Saved entries:
::::::::

(** * Flight-Route: the multi-objective route scoring core of [atc.py]

    A shallow embedding of the functions of [atc.py] that work on the graph
    ([build_air_route_graph], [dijkstra_multi_objective],
    [simulate_weather_conditions], [analyze_path], and of the window the
    loading and [find_route]) together with the parts of pandas and networkx
    they rest on (the typing of the cells of a table and [iterrows], the
    insertion-ordered [DiGraph] store and [all_simple_paths]), followed by the
    properties the specification states about them.

    The code keeps the cells of the tables as pandas hands them over, so a
    number is a numpy [int64], whose sums wrap around, or a binary64 float,
    which is modelled by Rocq's primitive floats: the same values with the
    same rounding. *)

From Stdlib Require Import String ZArith List Bool Lia Floats.
Import ListNotations.

#[local] Set Warnings "-inexact-float".

(** ** Python outcomes *)

(** The exceptions that the code can meet. *)
Inductive exn : Type :=
| KeyError
| ZeroDivisionError
| NodeNotFound
| NetworkXNoPath
| ValueError
| OverflowError
| IndexError
| TypeError.

(** A call either returns a value or raises. *)
Inductive outcome (A : Type) : Type :=
| Returns (a : A)
| Raises (e : exn).

Arguments Returns {A} a.
Arguments Raises {A} e.

Definition bind {A B : Type} (m : outcome A) (k : A -> outcome B) : outcome B :=
  match m with
  | Returns a => k a
  | Raises e => Raises e
  end.

Notation "x <- m ;; k" := (bind m (fun x => k))
  (at level 61, m at next level, right associativity).

Definition raised {A : Type} (m : outcome A) : bool :=
  match m with
  | Returns _ => false
  | Raises _ => true
  end.

(** A [for] loop whose body may raise: the state is threaded through the
    elements in order and the first exception ends the loop. *)
Fixpoint for_each {A S : Type} (body : S -> A -> outcome S) (l : list A) (s : S)
  : outcome S :=
  match l with
  | [] => Returns s
  | a :: l' => s' <- body s a ;; for_each body l' s'
  end.

(** ** Numbers

    A number of the tables, of the graph and of the sums: a numpy [int64]
    ([I z] with [z] from [-2^63] to [2^63 - 1]; the Python integer [0] that
    starts a sum is written [I 0]: adding an [int64] to it gives that
    [int64]) or a binary64 float. *)

Inductive num : Type :=
| I (z : Z)
| F (f : float).

(** The value of a Python integer as a float. *)
Definition float_of_Z (z : Z) : float :=
  if (z <? 0)%Z then (- of_uint63 (Uint63.of_Z (- z)))%float
  else of_uint63 (Uint63.of_Z z).

(** The result of an [int64] operation: the integer modulo [2^64], taken
    between [-2^63] and [2^63 - 1]. *)
Definition wrap64 (z : Z) : Z := ((z + 2 ^ 63) mod 2 ^ 64 - 2 ^ 63)%Z.

(** An [int64] as a float, rounded to the nearest. *)
Definition float_of_int64 (z : Z) : float :=
  if (z =? - 2 ^ 63)%Z then (-9223372036854775808)%float else float_of_Z z.

(** The float that takes part in an operation with a float. *)
Definition to_float (x : num) : float :=
  match x with
  | I z => float_of_int64 z
  | F f => f
  end.

(** [x + y]: two [int64] add up to an [int64], with wrap-around; in every
    other case the sum is the float sum. *)
Definition num_add (x y : num) : num :=
  match x, y with
  | I a, I b => I (wrap64 (a + b))
  | _, _ => F (to_float x + to_float y)
  end.

(** [int(f)] for a float: the integer part, a [ValueError] for NaN and an
    [OverflowError] for an infinity. *)
Definition int_of_float (f : float) : outcome Z :=
  match Prim2SF f with
  | S754_nan => Raises ValueError
  | S754_infinity _ => Raises OverflowError
  | S754_zero _ => Returns 0%Z
  | S754_finite s m e =>
      let a := (if 0 <=? e then Z.pos m * 2 ^ e else Z.pos m / 2 ^ (- e))%Z in
      Returns (if s then (- a)%Z else a)
  end.

(** [int(x)] *)
Definition py_int (x : num) : outcome Z :=
  match x with
  | I z => Returns z
  | F f => int_of_float f
  end.

Definition is_int (x : num) : bool :=
  match x with
  | I _ => true
  | F _ => false
  end.

(** A number held in a float column or in a float row. *)
Definition upcast (x : num) : num := F (to_float x).
(** X11. With a batch size of at least one, [translate_text_blocks] returns
    every block it was given exactly once: the pages in order of first
    appearance, the blocks of each page sorted by [(y0, x0)]. *)
Theorem translate_text_blocks_returns_all :
  forall (config : TranslatorConfig.t) (api : Client) (text_blocks : list loc)
         (source_lang target_lang : string) (w : World),
    0 < TranslatorConfig.batch_size config ->
    let result := concat (map (fun pg => Py.sorted tuple_lt (sort_key w) (snd pg))
                            (group_by_page w text_blocks)) in
    fst (translate_text_blocks config api text_blocks source_lang target_lang w)
    = Some result
    /\ Permutation text_blocks result
    /\ length result = length text_blocks.
Proof.
  intros config api text_blocks source_lang target_lang w Hb result.
  assert (Hperm : Permutation text_blocks result).
  { unfold result. by rewrite sorted_concat_perm, group_by_page_perm. }
  split_and!; [|done|by rewrite <- Hperm].
  unfold translate_text_blocks. rewrite bind_run. cbn [get fst snd].
  fold (group_by_page w text_blocks).
  by rewrite translate_pages_positive.
Qed.

Lemma translate_text_blocks_returns_all_witness :
  0 < TranslatorConfig.batch_size TranslatorConfig.default
  /\ fst (translate_text_blocks TranslatorConfig.default (api_const "hola---mundo")
            [0; 1; 2]%nat "en" "es" sample_world) = Some [2; 1; 0]%nat.
Proof.
  assert (H : 0 < TranslatorConfig.batch_size TranslatorConfig.default) by reflexivity.
  split; [exact H|].
  exact (proj1 (translate_text_blocks_returns_all TranslatorConfig.default
                  (api_const "hola---mundo") [0; 1; 2]%nat "en" "es" sample_world H)).
Defined.

Lemma range3_zero_step start stop : Py.range3 start stop 0 = None.
Proof. reflexivity. Qed.

Lemma range3_negative_step n step :
  step < 0 -> Py.range3 0 (Z.of_nat n) step = Some [].
Proof.
  intros Hs. unfold Py.range3.
  destruct (step =? 0)%Z eqn:E0; [apply Z.eqb_eq in E0; lia|].
  destruct (0 <? step)%Z eqn:E1; [apply Z.ltb_lt in E1; lia|].
  assert (Hq : (0 - Z.of_nat n - step - 1) / - step <= 0).
  { destruct (decide (0 <= 0 - Z.of_nat n - step - 1)) as [Hge|Hlt].
    - rewrite Z.div_small; lia.
    - apply Z.lt_le_incl, Z.div_lt_upper_bound; lia. }
  by replace (Z.to_nat ((0 - Z.of_nat n - step - 1) / - step)) with 0%nat by lia.
Qed.

Lemma translate_pages_negative config api pages source_lang target_lang acc w :
  TranslatorConfig.batch_size config < 0 ->
  translate_pages config api pages source_lang target_lang acc w = (Some acc, w).
Proof.
  intros Hb. revert acc.
  induction pages as [|[page_num page_blocks] pages IH]; intros acc; [done|].
  cbn [translate_pages]. rewrite bind_run.
  assert (Hpage : _translate_page_blocks config api page_blocks source_lang
                    target_lang w = (Some [], w)).
  { unfold _translate_page_blocks. rewrite bind_run. cbn [get fst snd].
    by rewrite range3_negative_step. }
  rewrite Hpage. cbn [fst snd]. rewrite IH. by rewrite app_nil_r.
Qed.

(** X12. A batch size below one breaks translation without touching a
    block.  With [batch_size = 0] and at least one block,
    [translate_text_blocks] raises ([range] refuses a zero step); with a
    negative [batch_size] it returns the empty list, so every block is
    dropped from the output.  In both cases no call is made and the world
    is unchanged. *)
Theorem translate_text_blocks_bad_batch_size :
  forall (config : TranslatorConfig.t) (api : Client) (text_blocks : list loc)
         (source_lang target_lang : string) (w : World),
    (TranslatorConfig.batch_size config = 0 -> text_blocks <> [] ->
     translate_text_blocks config api text_blocks source_lang target_lang w
     = (None, w))
    /\ (TranslatorConfig.batch_size config < 0 ->
        translate_text_blocks config api text_blocks source_lang target_lang w
        = (Some [], w)).
Proof.
  intros config api text_blocks source_lang target_lang w. split.
  - intros Hb Hne. unfold translate_text_blocks. rewrite bind_run. cbn [get fst snd].
    fold (group_by_page w text_blocks).
    destruct (group_by_page w text_blocks) as [|[page_num page_blocks] pages] eqn:Hg.
    + exfalso. apply Hne.
      pose proof (group_by_page_perm w text_blocks) as Hp. rewrite Hg in Hp.
      by apply Permutation_nil in Hp.
    + cbn [translate_pages]. rewrite bind_run.
      assert (Hpage : _translate_page_blocks config api page_blocks source_lang
                        target_lang w = (None, w)).
      { unfold _translate_page_blocks. rewrite bind_run. cbn [get fst snd].
        by rewrite Hb. }
      by rewrite Hpage.
  - intros Hb. unfold translate_text_blocks. rewrite bind_run. cbn [get fst snd].
    by apply translate_pages_negative.
Qed.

::::::::

### EXERCISE AIM
Of all the entries above, output exactly the lines between the one holding "[OverflowError] for an infinity. *)" and the one holding "exact (proj1 (translate_text_blocks_returns_all", inclusive.

### RESPONSE TO THIS TASK
    [OverflowError] for an infinity. *)
Definition int_of_float (f : float) : outcome Z :=
  match Prim2SF f with
  | S754_nan => Raises ValueError
  | S754_infinity _ => Raises OverflowError
  | S754_zero _ => Returns 0%Z
  | S754_finite s m e =>
      let a := (if 0 <=? e then Z.pos m * 2 ^ e else Z.pos m / 2 ^ (- e))%Z in
      Returns (if s then (- a)%Z else a)
  end.

(** [int(x)] *)
Definition py_int (x : num) : outcome Z :=
  match x with
  | I z => Returns z
  | F f => int_of_float f
  end.

Definition is_int (x : num) : bool :=
  match x with
  | I _ => true
  | F _ => false
  end.

(** A number held in a float column or in a float row. *)
Definition upcast (x : num) : num := F (to_float x).
(** X11. With a batch size of at least one, [translate_text_blocks] returns
    every block it was given exactly once: the pages in order of first
    appearance, the blocks of each page sorted by [(y0, x0)]. *)
Theorem translate_text_blocks_returns_all :
  forall (config : TranslatorConfig.t) (api : Client) (text_blocks : list loc)
         (source_lang target_lang : string) (w : World),
    0 < TranslatorConfig.batch_size config ->
    let result := concat (map (fun pg => Py.sorted tuple_lt (sort_key w) (snd pg))
                            (group_by_page w text_blocks)) in
    fst (translate_text_blocks config api text_blocks source_lang target_lang w)
    = Some result
    /\ Permutation text_blocks result
    /\ length result = length text_blocks.
Proof.
  intros config api text_blocks source_lang target_lang w Hb result.
  assert (Hperm : Permutation text_blocks result).
  { unfold result. by rewrite sorted_concat_perm, group_by_page_perm. }
  split_and!; [|done|by rewrite <- Hperm].
  unfold translate_text_blocks. rewrite bind_run. cbn [get fst snd].
  fold (group_by_page w text_blocks).
  by rewrite translate_pages_positive.
Qed.

Lemma translate_text_blocks_returns_all_witness :
  0 < TranslatorConfig.batch_size TranslatorConfig.default
  /\ fst (translate_text_blocks TranslatorConfig.default (api_const "hola---mundo")
            [0; 1; 2]%nat "en" "es" sample_world) = Some [2; 1; 0]%nat.
Proof.
  assert (H : 0 < TranslatorConfig.batch_size TranslatorConfig.default) by reflexivity.
  split; [exact H|].
  exact (proj1 (translate_text_blocks_returns_all TranslatorConfig.default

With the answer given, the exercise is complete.